Special K at its core is a framework that allows various adjustments and tweaks to be applied to a multitude of supported games. In general the tool attempts to find a generic approach to solving common issues and enabling unique features for its users.
The framework traces its origin back to 2015 and attempts to fix and improve the state of Batman: Arkham Knight, Fallout 4, and Tales of Zestiria. Over the years Special K have introduced a number of improvements and fixes for both less known games as well as extremely popular ones, and are often most known for its work on titles such as the Tales of series of games between 2015 and 2017, NieR: Automata in 2017, or Monster Hunter: World in 2018.
In 2018 the framework innovated a general-purpose method of “retrofitting” HDR support for existing Direct3D 11-based SDR games in Windows, a feature that has since continued to evolve and in 2020 was updated to support most D3D11 and D3D12 based games compatible with flip model presentation, including some emulators such as Dolphin and PCSX2.
Special K has a varied and diverse featureset with these being some of its major features:
- Custom frame limiter that can improve the frame pacing and alleviate stutters in many games.
- HDR retrofit support in DirectX 11/12 and OpenGL games.
- Enhanced borderless window mode in DirectX 11 games through the use of flip model presentation.
- Texture cache for DirectX 11 games to minimize the impact to rendering by the act of streaming textures.
- Texture modding in DirectX 11 games.
- Game-specific features, tweaks, or bug fixes in a few select games (e.g. NieR: Automata).
- Various Steam enhancements such as custom achievement popups or screenshot capture on achievement unlocks.
- Force a custom display mode in games.
Special K can also manipulate games in many various minor ways such as locking the cursor to the game window, disabling gamepad input, disabling specific shaders (DX11 only), and much more.

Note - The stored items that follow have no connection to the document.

(* ===== verification/JournalGuarantees.v ===== *)
(** * What the command journal guarantees

    The theorems an agent and its control plane rely on, for every journal file that any run of the
    agent can leave: replay instead of a second execution, sequences and generations, the
    acknowledgement cursor, and the resource claims recovered from the journal. *)

From Stdlib Require Import ZArith NArith Lia String.
From stdpp Require Import gmap relations.
From S2P Require Import Prelude RustStd BTreeMap External Text SharedKernel Resources NodeClaims NodePluginHost.
From S2P Require Import NodeArtifacts AgentProvider NodeRunBindings NodeCommands CommandJournal JournalLifecycle.
Import CommandJournal FileCommandJournal Journaling.

(** ** Replay *)
Section replay.
Context `{Platform}.
Implicit Types (e : JournalEntry.t) (j : CommandJournal.t) (d : disk).

Lemma acknowledgement_Some e c a :
  e.(JournalEntry.completion) = Some c -> JournalEntry.acknowledgement e = Ok a ->
  exists ack, a = Some ack
    /\ ack.(NodeCommandAck.outcome) = c.(JournalCompletion.outcome)
    /\ ack.(NodeCommandAck.completed_at) = c.(JournalCompletion.completed_at)
    /\ ack.(NodeCommandAck.command_id) = e.(JournalEntry.envelope).(NodeCommandEnvelope.command_id)
    /\ ack.(NodeCommandAck.lease_id) = e.(JournalEntry.envelope).(NodeCommandEnvelope.lease_id)
    /\ ack.(NodeCommandAck.sequence) = JournalEntry.sequence e
    /\ NodeCommandAck.validate_against ack e.(JournalEntry.envelope) = Ok tt.
Proof.
  unfold JournalEntry.acknowledgement. intros ->. rewrite then_Ok, map_err_Ok. intros [Hv [= <-]].
  eexists. split_and!; [done..|exact Hv].
Qed.

Definition answers (ack : NodeCommandAck.t) (envelope : NodeCommandEnvelope.t) (c : JournalCompletion.t) : Prop :=
  ack.(NodeCommandAck.outcome) = c.(JournalCompletion.outcome)
  /\ ack.(NodeCommandAck.completed_at) = c.(JournalCompletion.completed_at)
  /\ NodeCommandAck.validate_against ack envelope = Ok tt.

Lemma bind_mret_Ok {S A B} (m : method S A) (b b' : B) s s' : (m ≫= fun _ => mret b) s = (s', Ok b') -> b' = b.
Proof. unfold mbind, method_bind, mret, method_ret. destruct (m s) as [? []]; congruence. Qed.

(** The decision on a command that is already journaled. *)
Lemma begin_existing self envelope fs d d' decision e :
  begin_sync self envelope fs d = (d', Ok decision) ->
  (stored self d).(entries) !! envelope.(NodeCommandEnvelope.command_id) = Some e ->
  e.(JournalEntry.envelope) <| NodeCommandEnvelope.lease_id := envelope.(NodeCommandEnvelope.lease_id) |> = envelope
  /\ exists a, JournalEntry.acknowledgement (e <| JournalEntry.envelope := envelope |>) = Ok a
     /\ decision = match a with Some ack => JournalDecision.Replay ack | None => JournalDecision.Execute end.
Proof.
  unfold begin_sync. autorewrite with methods. destruct (map_err _ _) as [[]|]; [|done].
  autorewrite with methods. destruct (_ != _); autorewrite with methods; [done|].
  destruct (open_journal_spec self fs d) as (ro & Eo & Ho). unfold mbind at 1, method_bind at 1. rewrite Eo.
  destruct ro as [j|]; [|done]. destruct (Ho j eq_refl) as (-> & _ & _). intros E Hk. rewrite Hk in E.
  unfold redeliver in E. destruct (_ != envelope) eqn:Er; [done|]. autorewrite with methods in E.
  reflect_bools. split; [done|].
  assert (He : (if e.(JournalEntry.envelope).(NodeCommandEnvelope.lease_id)
                   != envelope.(NodeCommandEnvelope.lease_id)
                then e <| JournalEntry.envelope := envelope |> else e)
               = e <| JournalEntry.envelope := envelope |>).
  { destruct (_ != _) eqn:El; [done|]. reflect_bools. rewrite <- Er, <- El. by destruct e as [[] ? ?]. }
  rewrite He in E. destruct (JournalEntry.acknowledgement _) as [a|]; [|done]. exists a. split; [done|].
  by apply bind_mret_Ok in E.
Qed.

(** C11: A command whose outcome was recorded is never executed again.  Whatever happens in
    between - calls, failures, crashes and restarts - a later delivery of the command that the
    journal answers at all is answered by the recorded outcome and its time, in an acknowledgement
    that is valid for that delivery. *)
Theorem completed_command_replayed (self : FileCommandJournal.t) j d d' fs e c envelope decision :
  reachable self (Some j) ->
  j.(entries) !! envelope.(NodeCommandEnvelope.command_id) = Some e ->
  e.(JournalEntry.completion) = Some c ->
  run self (Some j) d ->
  begin_sync self envelope fs d = (d', Ok decision) ->
  exists ack, decision = JournalDecision.Replay ack /\ answers ack envelope c.
Proof.
  intros Hr Hk Hc Hrun Hb.
  destruct (run_entry _ _ _ _ _ Hr Hrun Hk) as (j' & e' & -> & Hv' & Hk' & _ & Hc' & _). specialize (Hc' c Hc).
  destruct (begin_existing _ _ _ _ _ _ _ Hb Hk') as (_ & a & Ha & ->).
  apply (acknowledgement_Some _ c) in Ha as (ack & -> & ? & ? & _ & _ & _ & ?); [by exists ack|exact Hc'].
Qed.

(** A redelivery under a new lease is always answered: when the file system works, [begin]
    replays the recorded outcome of a journaled command, and tells the agent to execute it exactly
    when no outcome was recorded. *)
Theorem redelivery_answered (self : FileCommandJournal.t) j e lease :
  reachable self (Some j) ->
  j.(entries) !! e.(JournalEntry.envelope).(NodeCommandEnvelope.command_id) = Some e ->
  lease <> 0%N ->
  let envelope := e.(JournalEntry.envelope) <| NodeCommandEnvelope.lease_id := lease |> in
  exists d' decision,
    begin_sync self envelope healthy (Some j) = (d', Ok decision)
    /\ match e.(JournalEntry.completion) with
       | Some c => exists ack, decision = JournalDecision.Replay ack /\ answers ack envelope c
       | None => decision = JournalDecision.Execute
       end.
Proof.
  intros Hr Hk Hl envelope. destruct (reachable_ok _ _ Hr) as [Hv Hn]. apply validate_valid in Hv as Hvalid.
  pose proof (valid_entries _ Hvalid _ _ Hk) as [Hev _ Hnode _ [a Ha]].
  assert (Henv : NodeCommandEnvelope.validate envelope = Ok tt) by (by apply validate_lease).
  assert (Hb : exists d' decision, begin_sync self envelope healthy (Some j) = (d', Ok decision)).
  { unfold begin_sync. autorewrite with methods. rewrite Henv; simpl. autorewrite with methods.
    rewrite bool_decide_eq_true_2 by (simpl; congruence). simpl negb. cbv iota. autorewrite with methods.
    unfold mbind at 1, method_bind at 1. rewrite open_journal_healthy by done. change (stored self (Some j)) with j.
    change (NodeCommandEnvelope.command_id envelope) with (NodeCommandEnvelope.command_id e.(JournalEntry.envelope)).
    rewrite Hk. unfold redeliver. rewrite bool_decide_eq_true_2 by done. simpl negb. cbv iota.
    destruct (_ != _).
    - autorewrite with methods. rewrite (rebound_acknowledgement e envelope a eq_refl Henv Ha).
      rewrite (proj2 (validate_valid _) (rebind_valid j e envelope Hvalid Hk eq_refl Henv)).
      unfold write_journal; simpl io_write. autorewrite with methods. eauto.
    - autorewrite with methods. rewrite Ha. eauto. }
  destruct Hb as (d' & decision & Hb). exists d', decision. split; [done|].
  destruct (begin_existing _ _ _ _ _ _ e Hb Hk) as (_ & a' & Ha' & ->).
  destruct (JournalEntry.completion e) as [c|] eqn:Hc.
  - pose proof (fun Hc' => acknowledgement_Some _ c a' Hc' Ha') as Hack.
    destruct (Hack Hc) as (ack & -> & Ho & Ht & _ & _ & _ & Hva). by exists ack.
  - unfold JournalEntry.acknowledgement in Ha'. simpl in Ha'. rewrite Hc in Ha'. by simplify_eq.
Qed.

End replay.

(** ** The journal is a log *)
Section log.
Context `{Platform}.
Implicit Types (e : JournalEntry.t) (j : CommandJournal.t) (d : disk).

(** C10: The journal file implements an append-only log.  From a file this node can have, every
    call - whatever the file system does during it, a crash included - leaves a file this node can
    have, and the log it stands for is unchanged or has made one step: a command appended, an
    outcome recorded for a command that had none, or an outcome marked as acknowledged. *)
Theorem journal_refines_log (self : FileCommandJournal.t) fs c d :
  journal_ok self d ->
  journal_ok self (after_call self fs c d)
  /\ (history (stored self (after_call self fs c d)) = history (stored self d)
      \/ CommandLog.step (history (stored self d)) (history (stored self (after_call self fs c d)))).
Proof.
  intros Hd. split; [by apply call_ok|].
  destruct (call_effect self fs c d) as [->|(j' & Hv & _ & Ht & Hv' & ->)]; [by left|].
  by apply transition_refines.
Qed.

That’s quite challenging to answer as people use it for all sorts of different reasons. Ultimately they have a need that Special K is capable of fulfilling.
Here is but a few of the more common use cases for Special K:
- Retrofit adjustable HDR output in DirectX 11/12 and OpenGL games lacking native support, or even replace the native HDR mode with Special K’s adjustable one
- Tear-free no-sync (Latent Sync)
- Force different window modes, styles, positions, or even to always stay on top
- Force modern flip model presentation in window modes, achieving the lowest latency and highest performance possible, and even enabling screen tearing in window modes
- Use a temporary resolution while playing a game, or otherwise force/limit the resolution exposed to the game
- Cap the frame rate and ensure one of the best frame pacing available
- Use Nvidia Reflex in unsupported games
- Cache textures in VRAM (DirectX 11 only) to minimize I/O bottlenecks
- Mod textures in games (DirectX 9 and 11 only)

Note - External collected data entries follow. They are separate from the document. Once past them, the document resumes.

Inductive call :=
| Snapshot (targets : list RuntimeLogTarget.t)
| SetPending (batch : NodeLogChunkBatch.t)
| Commit (receipt : NodeLogChunkReceipt.t)
| MarkConnected (unit_id : string) (generation expected_sequence : N).

(** The file after a call.  A process that dies during the call leaves the file as it was or as the call
    would have left it, which are the outcomes of [NotPublished] and [Published]. *)
Definition after_call (fs : io) (c : call) : disk -> disk :=
  match c with
  | Snapshot targets => run_state (snapshot_sync self targets fs)
  | SetPending batch => run_state (set_pending_sync self batch fs)
  | Commit receipt => run_state (commit_sync self receipt fs)
  | MarkConnected unit_id generation sequence => run_state (mark_connected_sync self unit_id generation sequence fs)
  end.

(** The batch a call removed from the file. *)
Definition received (c : call) d d' : list NodeLogChunkBatch.t :=
  match c, (stored d).(pending), (stored d').(pending) with
  | Commit _, Some b, None => [b]
  | _, _, _ => []
  end.

Definition run : (call -> Prop) -> disk -> list NodeLogChunkBatch.t -> disk -> Prop := History.run after_call received.

(** The log [k] is among the targets of every snapshot. *)
Definition targeted k (c : call) : Prop := match c with Snapshot targets => k ∈ target_keys targets | _ => True end.

Lemma log_snapshot_effect targets fs d :
  after_call fs (Snapshot targets) d = d
  \/ (valid d /\ (stored d).(pending) = None /\ after_call fs (Snapshot targets) d = Some (retain_targets (stored d) targets)).
Proof.
  cbn. destruct (snapshot_sync self targets fs d) as [d' r] eqn:E. unfold run_state. rewrite E. cbn.
  unfold snapshot_sync, open in E. apply StateFile.open_bind in E as [->|[Hv E]]; [by left|].
  fold (stored d) in *. destruct (DurableOutboundBatch.is_pending _) eqn:Ep.
  { injection E as <- _. by left. }
  assert ((stored d).(pending) = None) as Hp by by destruct (stored d).(pending).
  destruct (_ != _); [|injection E as <- _; by left].
  apply StateFile.write_bind in E as [->| ->]; [by left|by right|done].
Qed.

Lemma log_set_pending_effect batch fs d :
  after_call fs (SetPending batch) d = d
  \/ ((stored d).(pending) = None /\ after_call fs (SetPending batch) d = Some ((stored d) <| pending := Some batch |>)
      /\ valid d /\ valid (after_call fs (SetPending batch) d)).
Proof.
  cbn. destruct (set_pending_sync self batch fs d) as [d' r] eqn:E. unfold run_state. rewrite E. cbn.
  unfold set_pending_sync in E. exec_method E; try (injection E as <- _; by left).
  unfold open in E. apply StateFile.open_bind in E as [->|[Hv E]]; [by left|]. fold (stored d) in *.
  exec_method E; try (injection E as <- _; by left). apply DurableOutboundBatch.stage_Ok in E2 as (Hp & -> & _).
  apply StateFile.write_spec in E as [->| ->]; [by left|]. right. split_and!; [done|done|done|]. match goal with Hx : validate _ _ = Ok ?u |- _ => by destruct u end.
Qed.

Lemma log_commit_effect receipt fs d :
  after_call fs (Commit receipt) d = d
  \/ exists b s, (stored d).(pending) = Some b /\ validate_receipt b receipt = Ok tt
       /\ after_call fs (Commit receipt) d = Some s /\ s.(pending) = None /\ valid d /\ valid (Some s)
       /\ forall k, position s k = match last (records k b) with Some n => Some n | None => position (stored d) k end.
Proof.
  cbn. destruct (commit_sync self receipt fs d) as [d' r] eqn:E. unfold run_state. rewrite E. cbn.
  unfold commit_sync, open in E. apply StateFile.open_bind in E as [->|[Hv E]]; [by left|]. fold (stored d) in *.
  autorewrite with methods in E. destruct (DurableOutboundBatch.acknowledge _ _ _ _) as [[b next]|] eqn:Ea; [|injection E as <- _; by left].
  apply DurableOutboundBatch.acknowledge_Ok in Ea as (Hp & -> & Hr). autorewrite with methods in E.
  destruct (committed_gaps _ _) as [m|] eqn:Em; [|injection E as <- _; by left]. autorewrite with methods in E.
  destruct (validate _ _) as [[]|] eqn:Es in E; [|injection E as <- _; by left].
  apply StateFile.write_spec in E as [->| ->]; [by left|]. right. eexists b, _. split_and!; [done|done|reflexivity|done|done|done|].
  intros k. by apply committed_position.
Qed.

- Force custom swapchain settings, potentially minimizing stutters or achieving lower latency
- Capture SDR or HDR screenshots seemlessly,or even without the in-game HUD (DirectX 11 only)
- Hardware and FPS monitoring
- Change volume of specific audio channels, such as muting a broken channel entirely in buggy games
- Load/inject external DLLs such as ReShade or other third-party injection tools
- Enhance Steam achievements with a custom popup with more details, audio unlock effect, and screenshot capture on unlock
- Prevent the game from muting/pausing/minimizing when becoming unfocused
Ultimately people use it for whatever of its toolkit is useful to them. It’s not as if it’s a single-solution/focus tool, so what it is used for comes down to the user.

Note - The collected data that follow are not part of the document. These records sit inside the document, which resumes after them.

(* ===== verification/ShippingSamples.v ===== *)
(** * Concrete runs of the two shippers

    A node ships two batches of the log of one unit, and two pages of the events of one run; the theorems of
    [LogDelivery] and [EventDelivery] at these runs. *)

From Stdlib Require Import ZArith NArith Lia String.
From stdpp Require Import gmap sorting.
From S2P Require Import Prelude RustStd BTreeMap External Text Resources NodeClaims NodeCommands NodeObservations AgentProvider.
From S2P Require Import AgentProviderRuns NodeRunBindings AgentProviderEvents CommandJournal JournalSamples OutboundBatches.
From S2P Require Import LogShipping LogDelivery EventShipping EventDelivery.

(** ** Logs *)
Module LogRun.
Import ToyPlatform LogShippingHistory.

(** A chunk is its sequence. *)
#[export] Instance reports : RuntimeReports := {|
  RuntimeCapabilities := unit;
  runtime_capabilities_validate := fun _ => Ok tt;
  runtime_provider_id := fun _ => "box"%string;
  runtime_provider_build := fun _ => "1"%string;
  runtime_capabilities_to_value := fun _ => Ok (JObj []);
  RuntimeLogChunk := N;
  log_chunk_validate := fun _ => Ok tt;
  log_chunk_sequence := fun n => n;
  log_chunk_cursor := fun n => str_of [(65 + n)%N];
  log_chunk_data := fun _ => "data"%string;
  log_chunk_to_json := JNum;
|}.

Definition self : FileLogShippingState.t := FileLogShippingState.Mk 2.
Definition key : string * N := ("unit"%string, 1%N).

Definition report (n : N) : NodeLogChunkReport.t :=
  NodeLogChunkReport.Mk "unit" 1 n (sha256_digest (bytes_of "data"%string)).
Definition gap (n : N) : NodeLogGapReport.t :=
  NodeLogGapReport.Mk "unit" 1 (Some (str_of [67%N])) n 10 RuntimeLogDiscontinuityReason.CursorLost.
Definition batch (id : N) (chunks : list N) (gaps : list NodeLogGapReport.t) : NodeLogChunkBatch.t :=
  NodeLogChunkBatch.Mk NodeLogChunkBatch.SCHEMA id 2 10 (map report chunks) gaps.
Definition receipt (b : NodeLogChunkBatch.t) : NodeLogChunkReceipt.t :=
  NodeLogChunkReceipt.Mk NodeLogChunkReceipt.SCHEMA b.(NodeLogChunkBatch.batch_id) 2
    (len b.(NodeLogChunkBatch.chunks)) (len b.(NodeLogChunkBatch.gaps)) false.

Definition first : NodeLogChunkBatch.t := batch 7 [0; 2]%N [].
Definition second : NodeLogChunkBatch.t := batch 8 [] [gap 3].
Definition third : NodeLogChunkBatch.t := batch 9 [4]%N [].

Definition calls : list call :=
  [Snapshot [RuntimeLogTarget.Mk "unit" 1]; SetPending first; Commit (receipt first); SetPending second;
   Snapshot [RuntimeLogTarget.Mk "unit" 1]; Commit (receipt second); SetPending third].

Definition disk_after : StateFile.disk := History.after_calls (after_call self) healthy calls None.
Definition shipped := History.received_during (after_call self) (received self) healthy calls None.

Lemma calls_targeted : Forall (targeted key) calls.
Proof. repeat constructor. Qed.

Lemma log_deliveries_increase_witness :
  delivered key shipped = [0; 2; 3]%N /\ StronglySorted N.lt (delivered key shipped)
  /\ (forall x, x ∈ delivered key shipped -> (x < 4)%N).
Proof.
  destruct (log_deliveries_increase self key shipped disk_after eq_refl) as [Hs Hp];
    [exact (History.run_calls _ _ _ healthy calls None calls_targeted)|].
  destruct (Hp third) as (_ & Hlt & _); [vm_compute; reflexivity|]. split_and!; [vm_compute; reflexivity|exact Hs|].
  intros x Hx. apply (Hlt x 4%N Hx). vm_compute. constructor.
Defined.

Lemma log_receipt_committed_witness :
  exists s, FileLogShippingState.commit_sync self (receipt third) healthy disk_after = (Some s, Ok tt)
    /\ s.(LogShippingState.pending) = None /\ position s key = Some 4%N.
Proof.
  assert (Forall (fun _ : call => True) calls) as Ht by repeat constructor.
  destruct (log_receipt_committed self shipped disk_after third (receipt third) eq_refl) as (Hok & _ & _).
  - exact (History.run_calls _ _ _ healthy calls None Ht).
  - vm_compute; reflexivity.
  - vm_compute; reflexivity.
  - destruct Hok as (s & Es & Hp & Hk).
    + intros k r Hl. apply last_chunk_of in Hl as [Hin _].
      change (r ∈ [report 4]) in Hin. apply list_elem_of_singleton in Hin as ->. vm_compute. reflexivity.
    + exists s. split_and!; [exact Es|exact Hp|]. rewrite (Hk key). vm_compute. reflexivity.
Defined.
End LogRun.

(** ** Events *)
Module EventRun.
Import EventShippingHistory.

#[export] Instance external : External := ToyPlatform.external.

(** The profile [acl] is the only one that parses. *)
Definition attributes : list (string * (string + list string)) :=
  [("revision", inl "1.0.0"); ("protocol", inl AGENT_PROVIDER_PROTOCOL_V1); ("native_protocol", inl "echo");
   ("schema", inl AGENT_PROVIDER_PROFILE_SCHEMA_V1);
   ("capabilities", inr (map AgentProviderCapabilityV1.as_str BASELINE))]%string.

#[export] Instance acl : AclContract := {|
  Document := unit;
  Block := unit;
  Value := string + list string;
  acl_parse := fun _ => inr tt;
  canonical_bytes := fun _ => inr (bytes_of "acl"%string);
  acl_canonical_digest := fun _ => inr EventSamples.digest;
  document_blocks := fun _ => [tt];
  block_name := fun _ => AGENT_PROVIDER_BLOCK;
  block_labels := fun _ => ["echo"%string];
  block_blocks := fun _ => [];
  block_attribute := fun _ name => snd <$> List.find (fun kv : string * (string + list string) => bool_decide (kv.1 = name)) attributes;
  block_attributes := fun _ => 5%N;
  value_as_str := fun v => match v with inl s => Some s | inr _ => None end;
  value_as_list := fun v => match v with inl _ => None | inr l => Some (map inl l) end;
|}.

#[export] Instance reference : ReferenceProfile := "acl"%string.

Definition capability_digest : string :=
  match AgentProviderProfile.parse_acl "acl" with Ok profile => profile.(AgentProviderProfile.capability_digest) | Err _ => EmptyString end.

Definition identity : AgentProviderRunIdentityV1.t :=
  AgentProviderRunIdentityV1.Mk AgentProviderRunIdentityV1.SCHEMA EventSamples.digest capability_digest None EventSamples.digest "session" "run".
Definition binding : NodeAgentProviderRuntimeBindingV1.t :=
  NodeAgentProviderRuntimeBindingV1.Mk NodeAgentProviderRuntimeBindingV1.SCHEMA 11 12 13 14 15 "unit" 1 EventSamples.digest "http" "acl"
    EventSamples.digest identity.

Definition page (p : AgentProviderEventPageV1.t) : AgentProviderEventPageV1.t :=
  let '(AgentProviderEventPageV1.Mk schema _ after available first last count latest next state observed gap more failure events) := p in
  AgentProviderEventPageV1.Mk schema identity after available first last count latest next state observed gap more failure events.

Definition self : FileProviderEventShippingState.t := FileProviderEventShippingState.Mk 2.

Definition batch (id : N) (p : AgentProviderEventPageV1.t) : NodeAgentProviderEventBatchV1.t :=
  NodeAgentProviderEventBatchV1.Mk NodeAgentProviderEventBatchV1.SCHEMA id 2 binding (page p) 40.

Definition receipt (b : NodeAgentProviderEventBatchV1.t) : NodeAgentProviderEventReceiptV1.t :=
  let p := b.(NodeAgentProviderEventBatchV1.page) in
  NodeAgentProviderEventReceiptV1.Mk NodeAgentProviderEventReceiptV1.SCHEMA b.(NodeAgentProviderEventBatchV1.batch_id) 2 11
    (AgentProviderEventReceiptV1.Mk AgentProviderEventReceiptV1.SCHEMA b.(NodeAgentProviderEventBatchV1.batch_id) identity
       match AgentProviderEventPageV1.digest p with Ok digest => digest | Err _ => EmptyString end
       p.(AgentProviderEventPageV1.next_after_event_sequence) p.(AgentProviderEventPageV1.state)
       (len p.(AgentProviderEventPageV1.events)) p.(AgentProviderEventPageV1.source_event_count) 50 false).

Definition first : NodeAgentProviderEventBatchV1.t := batch 7 EventSamples.first.
Definition second : NodeAgentProviderEventBatchV1.t := batch 8 EventSamples.second.

Definition calls : list call :=
  [Snapshot [binding]; SetPending first; Commit (receipt first); Snapshot [binding]; SetPending second].

Definition disk_after : StateFile.disk := History.after_calls (after_call self) healthy calls None.
Definition shipped := History.received_during (after_call self) (received self) healthy calls None.

Definition key : string := match binding_key binding with Ok key => key | Err _ => EmptyString end.

Lemma event_calls_targeted : Forall (targeted key) calls.
Proof. repeat constructor; (exists binding; split; [constructor|vm_compute; reflexivity]). Qed.

Lemma provider_events_received_once_witness :
  AgentProviderEvents.received (pages key shipped) = [0; 2]%N
  /\ after key (stored self disk_after) = Some 2%N
  /\ StronglySorted N.lt (AgentProviderEvents.received (pages key shipped))
  /\ (page EventSamples.second).(AgentProviderEventPageV1.after_event_sequence) = after key (stored self disk_after).
Proof.
  destruct (provider_events_received_once self key shipped disk_after eq_refl) as (_ & _ & Hs & Hp);
    [exact (History.run_calls _ _ _ healthy calls None event_calls_targeted)|].
  destruct (Hp second) as [Hafter _]; [vm_compute; reflexivity|].
  split_and!; [vm_compute; reflexivity|vm_compute; reflexivity|exact Hs|]. apply Hafter. vm_compute. reflexivity.
Defined.
End EventRun.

- Many use it for its top-tier FPS limiter and perfect frame pacing,
- Other for its low-latency borderless mode.
- A few because it allow their siblings/kids to play a game using a controller on one display while they’re using the mouse and keyboard in apps on another display,
- Quite many for the adjustable HDR retrofit it provides; sometimes beating out native modes of games even?!
- And there’s some that just uses Special K to get actual usable in-game overlays for Steam/Epic/Ubisoft during HDR gameplay as those otherwise are miscolored…
- For the few annoyed at high input latency in singleplayer games, the ability to force Nvidia Reflex in games that otherwise does not support it can be a dealbreaker.
- Some communities uses it for texture modding in DirectX 11 games such as Shadow of the Tomb Raider.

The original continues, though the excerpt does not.